Which customers are likely to default on personal loans? Which will probably become profitable, long-term customers? How do you assess the risk of someone who lives in an informal settlement?
For South African banks wrestling with challenges of reaching millions of underbanked people, the answers to these questions will have a direct effect on the bottom line. 

That’s why they are turning increasingly to new-generation technology, known as predictive analytics, to speed their penetration of the vast underbanked market, take new product ranges to high-risk sectors, raise profitability and measurably reduce risk in a competitive marketplace.
Predictive analytics is a dimension of business intelligence that allows organisations to assess both risks and opportunities.
Cliff Court, Chief Technology Officer of Cape Town-based Grapevine Interactive, says it allows banks to safely enter new markets more rapidly and maintain acceptable risk levels in existing markets.
Compared with existing methods, Austin Logistics’ predictive analytics software solutions provide very early-stage accurate detection of potential risk and fraud behaviour, literally from the first transaction.
This contrasts with traditional methods, which can take six months to generate accurate risk assessments and means that, during the first six months, accounts are at risk for fraud losses.

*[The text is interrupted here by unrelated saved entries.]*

Lemma inode_at_put_same s ino raw :
  disk_ok G s → is_ino ino → zlen raw = g_isz G → inode_at (put_inode ino raw s) ino = raw.
Proof using HG.
  intros Hd Hi Hr. destruct (ino_inside s ino Hd Hi). unfold inode_at, put_inode. cbn [dev with_dev].
  rewrite <- Hr. apply seg_paste_same; lia.
Qed.

(** Records of different inodes do not overlap. *)
Lemma ino_apart i j :
  is_ino i → is_ino j → i ≠ j → ino_off i + g_isz G ≤ ino_off j ∨ ino_off j + g_isz G ≤ ino_off i.
Proof using HG.
  intros Hi Hj Hne. pose proof (go_ipg G HG). pose proof (go_isz G HG). pose proof (go_bs G HG).
  destruct (decide (ino_group i = ino_group j)) as [He|Hg].
  - unfold ino_off. rewrite He. assert ((i - 1) mod g_ipg G ≠ (j - 1) mod g_ipg G).
    { intros Hm. pose proof (Z.div_mod (i - 1) (g_ipg G) ltac:(lia)). pose proof (Z.div_mod (j - 1) (g_ipg G) ltac:(lia)).
      unfold ino_group in He. rewrite He, Hm in *. lia. }
    nia.
  - destruct (ino_off_range i Hi), (ino_off_range j Hj).
    pose proof (ino_group_ok i Hi) as Gi. pose proof (ino_group_ok j Hj) as Gj.
    destruct (Z.lt_ge_cases (ino_off i + g_isz G - 1) (ino_off j)); [left; lia|].
    destruct (Z.lt_ge_cases (ino_off j + g_isz G - 1) (ino_off i)); [right; lia|]. exfalso.
    assert (∃ b, in_ext (ext_of G (ino_group i) 2) b ∧ in_ext (ext_of G (ino_group j) 2) b) as (b & Hbi & Hbj).
    { exists (Z.max (ino_off i) (ino_off j) / g_bs G). unfold in_ext, ext_of. simpl.
      split; (split; [apply Z.div_le_lower_bound|apply Z.div_lt_upper_bound]); nia. }
    destruct (ext_disjoint G HG _ 2 _ 2 b Gi Gj ltac:(lia) ltac:(lia) Hbi Hbj). done.
Qed.

Lemma inode_at_put_other s i j raw :
  disk_ok G s → is_ino i → is_ino j → i ≠ j → zlen raw = g_isz G → inode_at (put_inode i raw s) j = inode_at s j.
Proof using HG.
  intros Hd Hi Hj Hne Hr. destruct (ino_inside s i Hd Hi), (ino_inside s j Hd Hj). pose proof (go_isz G HG).
  unfold inode_at, put_inode. cbn [dev with_dev]. apply seg_paste_other; try lia.
  destruct (ino_apart i j Hi Hj Hne); lia.
Qed.

(** Changes outside the tables do not change inodes. *)
Lemma differ_inode P s s' ino :
  disk_ok G s → disk_ok G s' → differ_in P s s' → is_ino ino → (∀ b, P b → ¬ is_it b) →
  inode_at s' ino = inode_at s ino.
Proof using HG.
  intros Hd Hd' Hdf Hi HP. destruct (ino_off_range ino Hi). pose proof (go_isz G HG). pose proof (go_bs G HG).
  apply bytes_ext; [by rewrite !zlen_inode_at|]. rewrite zlen_inode_at by done. intros i Hr.
  destruct (ino_inside s ino Hd Hi). unfold inode_at. rewrite !byte_seg by lia. apply Hdf; [lia|]. rewrite (geo_bs _ _ Hd).
  intros Hb. apply (HP _ Hb). exists (ino_group ino). split; [by apply ino_group_ok|]. unfold in_ext, ext_of. simpl.
  split; [apply Z.div_le_lower_bound|apply Z.div_lt_upper_bound]; nia.
Qed.

Lemma is_it_meta b : is_it b → is_meta G b.
Proof. intros (g & Hg & Hb). by apply (ext_meta G g 2); [done|lia|]. Qed.

Lemma bb_not_it b : is_bb G b → ¬ is_it b.
Proof using HG.
  intros (g & Hg & ->) (g' & Hg' & Hb). assert (0 = 2)%nat; [|done].
  refine (proj2 (ext_disjoint G HG g 0 g' 2 (bb_of G g) Hg Hg' _ _ _ Hb)); try lia. unfold in_ext, ext_of. simpl. lia.
Qed.
End inodes.

(** ** Fields *)

Definition field_ok (f : IField) : Prop := match f with i_block k => 0 ≤ k < 15 | _ => True end.

Definition fget (f : IField) (raw : Inode) : Z := field (i_width f) raw (i_off f).
Definition fset (f : IField) (v : Z) (raw : Inode) : Inode := paste raw (i_off f) (le_bytes (i_width f) v).

(** The largest value of a field, plus one. *)
Definition i_bound (f : IField) : Z := 256 ^ Z.of_nat (i_width f).

Lemma i_field_in f : field_ok f → 0 ≤ i_off f ∧ i_off f + Z.of_nat (i_width f) ≤ 128.
Proof. destruct f; simpl; lia. Qed.

Lemma iget_ok f raw : 128 ≤ zlen raw → field_ok f → iget f raw = Some (fget f raw).
Proof. intros Hz Hf. destruct (i_field_in f Hf). apply rd_ok; lia. Qed.

Lemma iset_ok f v raw : 128 ≤ zlen raw → field_ok f → iset f v raw = Some (fset f v raw).
Proof. intros Hz Hf. destruct (i_field_in f Hf). apply wr_ok; lia. Qed.

Lemma zlen_fset f v raw : 128 ≤ zlen raw → field_ok f → zlen (fset f v raw) = zlen raw.
Proof. intros Hz Hf. destruct (i_field_in f Hf). apply zlen_paste; rewrite ?zlen_le_bytes; lia. Qed.

Lemma is_byte_fset f v raw : Forall is_byte raw → Forall is_byte (fset f v raw).
Proof. intros. apply is_byte_paste; [done|apply le_bytes_byte]. Qed.

Lemma fget_range f raw : 128 ≤ zlen raw → field_ok f → Forall is_byte raw → 0 ≤ fget f raw < i_bound f.
Proof. intros Hz Hf Hb. destruct (i_field_in f Hf). apply field_range; [done|lia|lia]. Qed.

Lemma fget_same f v raw : 128 ≤ zlen raw → field_ok f → 0 ≤ v < i_bound f → fget f (fset f v raw) = v.
Proof.
  intros Hz Hf Hv. destruct (i_field_in f Hf). unfold fget, fset. rewrite field_same by lia. by apply Z.mod_small.
Qed.

Lemma fget_wrap f v raw : 128 ≤ zlen raw → field_ok f → fget f (fset f v raw) = v mod i_bound f.
Proof. intros Hz Hf. destruct (i_field_in f Hf). unfold fget, fset. by rewrite field_same by lia. Qed.

Lemma fields_apart f g :
  field_ok f → field_ok g → f ≠ g →
  i_off f + Z.of_nat (i_width f) ≤ i_off g ∨ i_off g + Z.of_nat (i_width g) ≤ i_off f.
Proof.
  intros Hf Hg Hne. destruct f, g; simpl in *; try lia; try done. destruct (decide (k = k0)) as [->|]; [done|lia].
Qed.

Lemma fget_other f g v raw : 128 ≤ zlen raw → field_ok f → field_ok g → f ≠ g → fget f (fset g v raw) = fget f raw.
Proof.
  intros Hz Hf Hg Hne. destruct (i_field_in f Hf), (i_field_in g Hg). apply field_other; try lia.
  by apply fields_apart.
Qed.

(** ** Kinds and sizes *)

Definition kind (raw : Inode) : Z := Z.land (fget i_mode raw) S_IFMT.
Definition fsize (raw : Inode) : Z :=
  if kind raw =? S_IFREG then Z.lor (fget i_size_lo raw) (Z.shiftl (fget i_size_hi raw) 32) else fget i_size_lo raw.

Lemma is_kind_eq k raw : 128 ≤ zlen raw → is_kind k raw = Some (kind raw =? k).
Proof. intros. unfold is_kind. by rewrite iget_ok. Qed.

Lemma size_eq raw : 128 ≤ zlen raw → size raw = Some (fsize raw).
Proof.
  intros. unfold size. rewrite !iget_ok by done. cbn. rewrite is_kind_eq by done. cbn. unfold fsize.
  by destruct (kind raw =? S_IFREG).
Qed.

Definition fset_size (v : Z) (raw : Inode) : Inode :=
  if kind raw =? S_IFREG then fset i_size_hi (Z.shiftr v 32) (fset i_size_lo v raw) else fset i_size_lo v raw.

Lemma kind_fset f v raw : 128 ≤ zlen raw → field_ok f → f ≠ i_mode → kind (fset f v raw) = kind raw.
Proof. intros. unfold kind. by rewrite fget_other. Qed.

Lemma set_size_eq v raw : 128 ≤ zlen raw → set_size v raw = Some (fset_size v raw).
Proof.
  intros Hz. unfold set_size. rewrite iset_ok by done. cbn. rewrite is_kind_eq by (by rewrite zlen_fset). cbn.
  rewrite kind_fset by done. unfold fset_size. destruct (kind raw =? S_IFREG); [|done].
  by rewrite iset_ok by (by rewrite ?zlen_fset).
Qed.

Lemma zlen_fset_size v raw : 128 ≤ zlen raw → zlen (fset_size v raw) = zlen raw.
Proof. intros. unfold fset_size. destruct (_ =? _); by rewrite !zlen_fset by (by rewrite ?zlen_fset). Qed.

Lemma is_byte_fset_size v raw : Forall is_byte raw → Forall is_byte (fset_size v raw).
Proof. intros. unfold fset_size. destruct (_ =? _); auto using is_byte_fset. Qed.

Lemma kind_fset_size v raw : 128 ≤ zlen raw → kind (fset_size v raw) = kind raw.
Proof. intros. unfold fset_size. destruct (_ =? _); by rewrite !kind_fset by (by rewrite ?zlen_fset). Qed.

“Using an extended set of measurements, companies that extend credit are now able to make decisions about opening new accounts, issuing loans or marketing new products based on expected consumer behaviour,” says Court.
Court says that in the South African context, assessing risk may be more difficult, and at the same time, more important.
Although software-based decision-making is sometimes seen as mechanical, Court says such systems are subtler than a human-based evaluation, since people cannot always take in all the factors in making an informed decision. Realtime predictions give organisations a significant edge.
“Systems can be set up to scan data daily to look for a customer that a risk pattern. Alerts can then be sent to customer-facing personnel to take action. Call centre representatives can even check on those indicators while talking to a customer and see opportunities in realtime,” says Court.
He stresses that this kind of technology is not only about limiting risk, but promoting additional customer satisfaction and comfort, thereby rewarding good customers.
“There is no doubt that predictive analytics can provide added business value and business benefit to a range of businesses,” says Court.
“Most organisations have good controls, and even some analytical capacity. A products like Austin Logistics doesn’t just give you a statistical score based on segmentation, but provides you with a mechanism that includes business rules, workflow and compliance, removing the need for any manual processes or interventions.
“Importantly, it allows you to make a decision at an individual accountholder level – effectively, it’s what CRM promised but never delivered.”